The Pope has left Mexico City now and is travelling to different states in Mexico – yesterday Chiapas, today Michoacán, and then tomorrow in the lawless border city of Juárez in Chihuahua. What I photographed on Saturday and Sunday was a tiny grain in an enormous event, where a person who represents some hope for change (for many people) is speaking out and acting against  the injustice and violence of this society. A friend from Montreal wrote this morning what’s a pretty big endorsement from him: “I kind of like this Pope – he’s daring.” I think that’s a good way to put it. The situation here doesn’t seem all that dissimilar to me to what Syria was pre-civil war. In some ways, actually, it’s worse. The main differences are that the issues are more out on the table and there are people and institutions that are in active opposition to oppression.

There has been lots of TV coverage of the visit, and in watching the man who is the center of this event I notice what registers is not only what he says, but his personal manner and the small characteristics which you notice in coming to an opinion of that person. Those things can’t be faked, and he reads to me as a sincere person who is working within a complex system where progress is slower than one would like. Just standing on the podium with the Mexican President and his wife, I’m sure, represents a distasteful experience for him. But while the Pope may have power at the Vatican, here he has to acknowledge the real power of the state.

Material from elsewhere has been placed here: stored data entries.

(* ===== verification/PipelineProofs.v ===== *)
(** * Properties of the transaction pipeline

    Transactions are batched in the order of their acceptance, each of them once; no two
    transactions on the way have the same identifier; receipts are true. *)

From S2P Require Import Prelude Types BlockStore Queue Pipeline.
Open Scope Z_scope.

(** ** Runs *)

(** A node that can commit more blocks of others has more runs. *)
Lemma reachable_mono max (f g : node → Block → Prop) n0 n : (∀ n b, f n b → g n b) →
  reachable max f n0 n → reachable max g n0 n.
Proof.
  intros Hfg. induction 1 as [|n n' _ IH Hst]; [constructor|]. eapply reachable_step; [done|].
  destruct Hst as [i tx t Hc|i c n' Hc Hst|n' Hcl Hst|n' Hcl Hst|n' Hst|n' Hst];
    [by apply step_call|by eapply step_client|by apply step_reorderer|by apply step_creator| |by apply step_close].
  apply step_commit. destruct Hst; [by eapply replicator_releases|by eapply replicator_drops|by eapply commit_proposal
    |by apply commit_foreign, Hfg|by eapply notify_listener].
Qed.

(** ** Order and size of batches *)

Lemma flush_txs pending out rest : enqueueAndResetPendingDataTxBatch pending = (out, rest) →
  (out ≫= payload_txs) = TxData <$> pending ∧ rest = [].
Proof. destruct pending; intros [= <- <-]; cbn; by rewrite ?app_nil_r. Qed.

Lemma reorder_txs max pending tx out rest : reorder max pending tx = (out, rest) →
  (out ≫= payload_txs) ++ (TxData <$> rest) = (TxData <$> pending) ++ [tx].
Proof.
  destruct tx; cbn [reorder].
  - destruct (_ =? _).
    + intros [-> ->]%flush_txs. by rewrite fmap_app, app_nil_r.
    + intros [= <- <-]. by rewrite fmap_app.
  - destruct (enqueueAndResetPendingDataTxBatch pending) eqn:E. apply flush_txs in E as [Eo ->].
    intros [= <- <-]. by rewrite bind_app, Eo, app_nil_r.
  - destruct (enqueueAndResetPendingDataTxBatch pending) eqn:E. apply flush_txs in E as [Eo ->].
    intros [= <- <-]. by rewrite bind_app, Eo, app_nil_r.
  - destruct (enqueueAndResetPendingDataTxBatch pending) eqn:E. apply flush_txs in E as [Eo ->].
    intros [= <- <-]. by rewrite bind_app, Eo, app_nil_r.
Qed.

(** A batch has one administration transaction, or at least one and at most [max] data
    transactions. *)
Definition batch_ok (max : Z) (p : BlockPayload) : Prop :=
  match p with
  | Block_DataTxEnvelopes envs => 1 ≤ Z.of_nat (length envs) ≤ max
  | _ => True
  end.

Lemma flush_ok max pending out rest : Z.of_nat (length pending) ≤ max →
  enqueueAndResetPendingDataTxBatch pending = (out, rest) → Forall (batch_ok max) out ∧ rest = [].
Proof.
  intros Hl. destruct pending; intros [= <- <-]; (split; [|done]); [constructor|].
  repeat constructor; cbn in *; lia.
Qed.

Lemma reorder_ok max pending tx out rest : 0 < max < 2 ^ 32 → Z.of_nat (length pending) < max →
  reorder max pending tx = (out, rest) → Forall (batch_ok max) out ∧ Z.of_nat (length rest) < max.
Proof.
  intros Hmax Hl. destruct tx; cbn [reorder].
  2-4: destruct (enqueueAndResetPendingDataTxBatch pending) eqn:E; apply (flush_ok max) in E as [? ->]; [|lia];
    intros [= <- <-]; split; [by apply Forall_app; split; [|repeat constructor]|cbn; lia].
  assert (Hla : Z.of_nat (length (pending ++ [env])) = Z.of_nat (length pending) + 1)
    by (rewrite length_app; cbn; lia).
  destruct (_ =? _) eqn:Eq.
  - intros E. apply (flush_ok max) in E as [? ->]; [|lia]. split; [done|cbn; lia].
  - intros [= <- <-]. rewrite Z.mod_small in Eq by lia. apply Z.eqb_neq in Eq. split; [constructor|lia].
Qed.

Section Order.
Context (max : Z) (foreign : node → Block → Prop).

Record fifo (n : node) : Prop := {
  ff_order : accepted n =
    (batched n ≫= payload_txs) ++ (outbox n ≫= payload_txs) ++ (TxData <$> pendingDataTxs n) ++ buffer (txQueue n);
  ff_creator : buffer (txBatchQueue n) `suffix_of` batched n;
  ff_sizes : 0 < max < 2 ^ 32 → Forall (batch_ok max) (batched n ++ outbox n) ∧ Z.of_nat (length (pendingDataTxs n)) < max;
}.

Lemma fifo_same n n' : fifo n → accepted n' = accepted n → batched n' = batched n → outbox n' = outbox n →
  pendingDataTxs n' = pendingDataTxs n → buffer (txQueue n') = buffer (txQueue n) →
  buffer (txBatchQueue n') = buffer (txBatchQueue n) → fifo n'.
Proof. intros [] E1 E2 E3 E4 E5 E6. split; rewrite ?E1, ?E2, ?E3, ?E4, ?E5, ?E6; done. Qed.

Lemma fifo_reorderer n n' : fifo n → reorderer_step max n n' → fifo n'.
Proof.
  intros [Ho Hc Hs] Hst. destruct Hst as [b out q Eo Eq|out rest Eo Ef|tx q out rest Eo Hq Er|q Eo Hq];
    (split; cbn [accepted batched outbox pendingDataTxs txQueue txBatchQueue set_reorderer]).
  - rewrite Ho, Eo. rewrite bind_app. cbn. by rewrite app_nil_r, <- !app_assoc.
  - apply enqueue_ok in Eq as (_ & _ & ->). cbn. by apply suffix_app.
  - intros Hmax. destruct (Hs Hmax) as [Hf ?]. split; [|done]. by rewrite Eo, cons_middle, app_assoc in Hf.
  - rewrite Ho, Eo. apply flush_txs in Ef as [-> ->]. cbn. done.
  - done.
  - intros Hmax. destruct (Hs Hmax) as [Hf ?]. rewrite Eo, app_nil_r in Hf.
    apply (flush_ok max) in Ef as [? ->]; [|lia]. split; [by apply Forall_app|cbn; lia].
  - rewrite Ho, Eo. inversion Hq as [e q' Hr|]; subst. apply chan_recv_some in Hr as (-> & _).
    apply reorder_txs in Er. cbn. f_equal. rewrite app_assoc, Er, <- app_assoc. done.
  - done.
  - intros Hmax. destruct (Hs Hmax) as [Hf ?]. rewrite Eo, app_nil_r in Hf.
    apply reorder_ok in Er as [? ?]; [|done..]. split; [by apply Forall_app|done].
  - rewrite Ho, Eo. inversion Hq as [e q' Hr|]; subst; [|done]. by apply chan_recv_none in Hr as [-> _].
  - done.
  - by rewrite <- Eo.
Qed.

Lemma fifo_step n n' : fifo n → step max foreign n n' → fifo n'.
Proof.
  intros Hf Hst. destruct Hst as [i tx t _|i c n' _ Hst|n' _ Hst|n' _ Hst|n' Hst|n' Hst].
  - by eapply fifo_same.
  - destruct Hst; try (by eapply fifo_same). destruct Hf as [Ho Hc Hs]. apply enqueue_ok in H0 as (_ & _ & ->).
    split; cbn; [|done..]. rewrite Ho. by rewrite <- !app_assoc.
  - by eapply fifo_reorderer.
  - destruct Hst as [batch q _ Hq| | | |]; try (by eapply fifo_same). apply chan_recv_some in Hq as (Eb & _ & _).
    destruct Hf as [Ho Hc Hs]. split; cbn; [done| |done]. rewrite Eb in Hc. by eapply suffix_cons_l.
  - destruct Hst; by eapply fifo_same.
  - destruct Hst as [q _ _ Hq| |q _ Hq| |]; try (by eapply fifo_same); unfold Close, chan_close in Hq;
      destruct (closed _); try done; injection Hq as <-; by eapply fifo_same.
Qed.

Lemma fifo_reachable ql bl blocks n : reachable max foreign (new_node ql bl blocks) n → fifo n.
Proof.
  induction 1 as [|n n' _ IH Hst]; [|by eapply fifo_step]. split; cbn; [done..|]. intros Hmax. split; [constructor|lia].
Qed.

End Order.

(** C33: the transactions a node accepts leave the reorderer in the order of acceptance, in
    batches of one administration transaction or of at least one and at most
    [maxTxCountPerBatch] data transactions, none lost and none twice; the block creator
    takes the batches in their order. *)
Theorem batches_in_order max foreign ql bl blocks n : 0 < max < 2 ^ 32 →
  reachable max foreign (new_node ql bl blocks) n →
  accepted n = (batched n ≫= payload_txs) ++
    (outbox n ≫= payload_txs) ++ (TxData <$> pendingDataTxs n) ++ buffer (txQueue n) ∧
  Forall (batch_ok max) (batched n) ∧ Z.of_nat (length (pendingDataTxs n)) < max ∧
  buffer (txBatchQueue n) `suffix_of` batched n.
Proof.
  intros Hmax [Ho Hc Hs]%fifo_reachable. destruct (Hs Hmax) as [Hf ?]. apply Forall_app in Hf as [? _]. done.
Qed.

(** ** Identifiers and receipts *)

Lemma submseteq_NoDup {A} (l k : list A) : l ⊆+ k → NoDup k → NoDup l.
Proof. intros [k' E]%submseteq_Permutation. rewrite E. by intros [? _]%NoDup_app. Qed.

(** The transactions on their way: accepted, and neither committed nor given up. *)
Definition live (n : node) : list Tx :=
  buffer (txQueue n) ++ (TxData <$> pendingDataTxs n) ++ (outbox n ≫= payload_txs) ++
  (buffer (txBatchQueue n) ≫= payload_txs) ++ (from_option block_txs [] (submitting n)) ++ (proposals n ≫= block_txs).

Definition live_ids (n : node) : list string := tx_id <$> live n.
Definition ledger_ids (n : node) : list string := ledger n ≫= block_ids.

(** A receipt names a committed block and the place of the transaction in it. *)
Definition receipt_ok (n : node) (tx : Tx) (r : TxReceipt) : Prop :=
  ∃ b i, b ∈ ledger n ∧ Receipt_Header r = Header b ∧ Receipt_TxIndex r = Z.of_nat i ∧ block_ids b !! i = Some (tx_id tx).

Definition result_ok (n : node) (tx : Tx) (r : result) : Prop :=
  match r with ReceiptResult r => receipt_ok n tx r | ErrorResult _ => True end.

Definition holds_lock (c : client) : bool :=
  match c with
  | Locked _ _ | NotPending _ _ | NotDuplicate _ _ | Enqueued _ _ | Added _ _ | Failed _ _ => true
  | Returned _ (Panic _) => true
  | _ => false
  end.

Definition promise_of (c : client) : promise :=
  match c with Added _ s | Waiting _ s => s | _ => None end.

Lemma block_payload_ids b ids : BlockPayloadToTxIDs (Payload b) = Ok ids → ids = block_ids b.
Proof.
  assert (Hs : ∀ id, singleTxID id = Ok ids → ids = [id]).
  { intros id. unfold singleTxID. case_bool_decide; [done|]. by intros [= <-]. }
  assert (Hd : ∀ envs l, dataTxIDs envs = Ok l → l = tx_id <$> (TxData <$> envs)).
  { intros envs. induction envs as [|e envs IH]; intros l H; cbn in H; [by injection H as <-|].
    case_bool_decide; [done|]. apply bind_ok_inv in H as (l' & H & [= <-]). by rewrite (IH l'). }
  unfold block_ids, block_txs. destruct (Payload b) as [[envs|env|env|env]|]; cbn; [|by apply Hs..|done].
  intros H. apply bind_ok_inv in H as (l & Hl & H). case_bool_decide; [done|]. injection H as <-. by apply Hd.
Qed.

Lemma release_spec ids err p : pending_ok p → ∃ p', ReleaseWithError ids err p = Some (Ok p') ∧ pending_ok p' ∧
  (∀ t s, txs p' !! t = Some s ↔ txs p !! t = Some s ∧ t ∉ ids) ∧
  (∀ t i, t ∈ ids → txs p !! t = Some (Some i) → promises p' !! i = Some (fulfilled (ErrorResult err))) ∧
  (∀ i, (∀ t, txs p !! t ≠ Some (Some i)) → promises p' !! i = promises p !! i).
Proof.
  intros Hp. unfold ReleaseWithError.
  destruct (resolve_all_spec p ((fun txID => (txID, ErrorResult err)) <$> ids) Hp) as (p' & -> & Hp' & Ht & Hr & Hk).
  exists p'. assert (E : ((fun txID : string => (txID, ErrorResult err)) <$> ids).*1 = ids).
  { rewrite <- list_fmap_compose. apply list_fmap_id. }
  rewrite E in *. split_and!; [done..| |].
  - intros t i Hin Hi. destruct (Hr t i Hin Hi) as (r & (x & [= _ ->] & _)%list_elem_of_fmap & H). done.
  - intros i Hi. apply Hk. auto.
Qed.

Lemma notify_spec b p : pending_ok p → is_Some (Payload b) → ∃ p', PostBlockCommitProcessing b p = Some (Ok p') ∧ pending_ok p' ∧
  (∀ t s, txs p' !! t = Some s ↔ txs p !! t = Some s ∧ t ∉ block_ids b) ∧
  (∀ t i, t ∈ block_ids b → txs p !! t = Some (Some i) →
    ∃ j, block_ids b !! j = Some t ∧
      promises p' !! i = Some (fulfilled (ReceiptResult (mkTxReceipt (Header b) (Z.of_nat j))))) ∧
  (∀ i, (∀ t, txs p !! t ≠ Some (Some i)) → promises p' !! i = promises p !! i).
Proof.
  intros Hp [pl Hpl]. unfold PostBlockCommitProcessing. rewrite Hpl. unfold DoneWithReceipt.
  set (results := imap (fun txIndex txID => (txID, ReceiptResult (mkTxReceipt (Header b) (Z.of_nat txIndex)))) (block_ids b)).
  destruct (resolve_all_spec p results Hp) as (p' & -> & Hp' & Ht & Hr & Hk).
  exists p'. assert (E : results.*1 = block_ids b).
  { subst results. rewrite fmap_imap. transitivity (imap (fun _ => id) (block_ids b)); [done|].
    generalize (block_ids b). intros l. induction l as [|x l IH] using rev_ind; [done|]. by rewrite imap_app, IH. }
  rewrite E in *. split_and!; [done..| |].
  - intros t i Hin Hi. destruct (Hr t i Hin Hi) as (r & Hin' & H). subst results.
    apply elem_of_lookup_imap in Hin' as (j & x & [= -> ->] & Hj). by exists j.
  - intros i Hi. apply Hk. auto.
Qed.

(** The transactions of a block have identifiers that the node has not seen: they are
    not in its ledger, not on their way into a block, and no client is about to enqueue
    one of them. *)
Definition brings_new (n : node) (b : Block) : Prop :=
  NoDup (block_ids b) ∧ ∀ x, x ∈ block_ids b → x ∉ ledger_ids n ∧ x ∉ live_ids n ∧
    ∀ i tx t, clients n !! i = Some (NotDuplicate tx t) → tx_id tx ≠ x.

(** A node that commits its own blocks only. *)
Definition nobody (n : node) (b : Block) : Prop := False.

Section Ids.
Context (max : Z) (foreign : node → Block → Prop).

(** The other leaders bring only blocks that are new to the node. *)
Definition others_new : Prop := ∀ n b, foreign n b → brings_new n b.

Definition client_ok (n : node) (c : client) : Prop :=
  match c with
  | NotPending tx _ => txs (pendingTxs n) !! tx_id tx = None
  | NotDuplicate tx _ => txs (pendingTxs n) !! tx_id tx = None ∧ tx_id tx ∉ live_ids n ∧
      (others_new → tx_id tx ∉ ledger_ids n)
  | Enqueued tx _ => txs (pendingTxs n) !! tx_id tx = None
  | Added tx (Some p) | Waiting tx (Some p) =>
    txs (pendingTxs n) !! tx_id tx = Some (Some p) ∨
    ∃ r, promises (pendingTxs n) !! p = Some (fulfilled r) ∧ result_ok n tx r
  | Returned tx (Ok (Some r)) => receipt_ok n tx r
  | _ => True
  end.

Record inv (n : node) : Prop := {
  iv_pending : pending_ok (pendingTxs n);
  iv_queue : (length (buffer (txQueue n)) ≤ capacity (txQueue n))%nat;
  iv_lock i c : clients n !! i = Some c → holds_lock c = true →
    mutex n = true ∧ closing n ∈ [Running; Closed] ∧
    ∀ j c', clients n !! j = Some c' → holds_lock c' = true → i = j;
  iv_closing : closing n ∉ [Running; Closed] → mutex n = true;
  iv_unique : NoDup (live_ids n);
  iv_known x : x ∈ live_ids n → is_Some (txs (pendingTxs n) !! x) ∨
    (∃ i tx t, clients n !! i = Some (Enqueued tx t) ∧ tx_id tx = x) ∨ x ∈ ledger_ids n;
  iv_client i c : clients n !! i = Some c → client_ok n c;
  iv_promise i j c c' p : clients n !! i = Some c → clients n !! j = Some c' →
    promise_of c = Some p → promise_of c' = Some p → i = j;
  iv_notif b : b ∈ notifications n → b ∈ ledger n;
  iv_ledger : others_new → NoDup (ledger_ids n ++ live_ids n);
}.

There is something else too, which is that this trip represents personal danger and that for even a much younger person the itinerary would be hard. It gives him more authority.

Sunday Morning

We had gotten to the steel barricade along the avenue at 8am on Sunday, knowing that the Pope was scheduled to pass at 8:45. The barricades were the same type that are used in Montreal – long linking sections with supporting feet. It seemed like a conservative assumption that early in the morning on Sunday would cut down on the size of the crowd. I was wearing a coat that I normally wear to freezing temperatures, but I had put it over a t-shirt. The temperature wasn’t more than 4C, and after a while I started to feel it.

Unlike the day before, I wasn’t wedged into a crowd. I could move around a bit and observe, which felt a good deal better. I think these photographs reflect that freedom. I like them much more than the ones I took on Saturday, which I think are okay but I miss portraits and a closer feel for the event itself – instead of just trying to get enough space to raise my camera. Here I could see what was going on and do what I like best, which is photographing people.

At first it seemed like I was right, and that there would be few people. But by 8:45 it was starting to feel like a crowd and there was no sign of any motorcade. In fact all the traffic were Mexico City police cars, and many of those were headed the wrong way down the wide avenue.

People were showing up slowly. Perhaps everyone was watching TV and had a better idea of timing than I did, because it was cold and there wasn’t much point to standing around.

There was a lot else going on too. Suddenly out of nowhere these bike riders burst, sprinting down the open pavement. It must have been fun to have open road ahead.

But that was really just a start. I heard what sounded like a loud whoosh and turned around just in time to see this pack racing by. This avenue is normally partially closed to vehicular traffic on Sunday mornings so perhaps the Pope had to make a deal with the bike club in order to get use!

Up until about 8:45 everything had been quite linear, but then events took a twist.

I don’t know how I missed the signal but suddenly the crowd picked up the heavy steel barricades, blocks long at a time, and pushed them (our side) into the street, effectively cutting the width of the Papal passage from six lanes to less than half that. Some people, like me, may have been shocked but the general reaction of everyone was laughing. Like, “now we will be able to see El Papa!” The police seemed shocked but there was really nothing they could do about it.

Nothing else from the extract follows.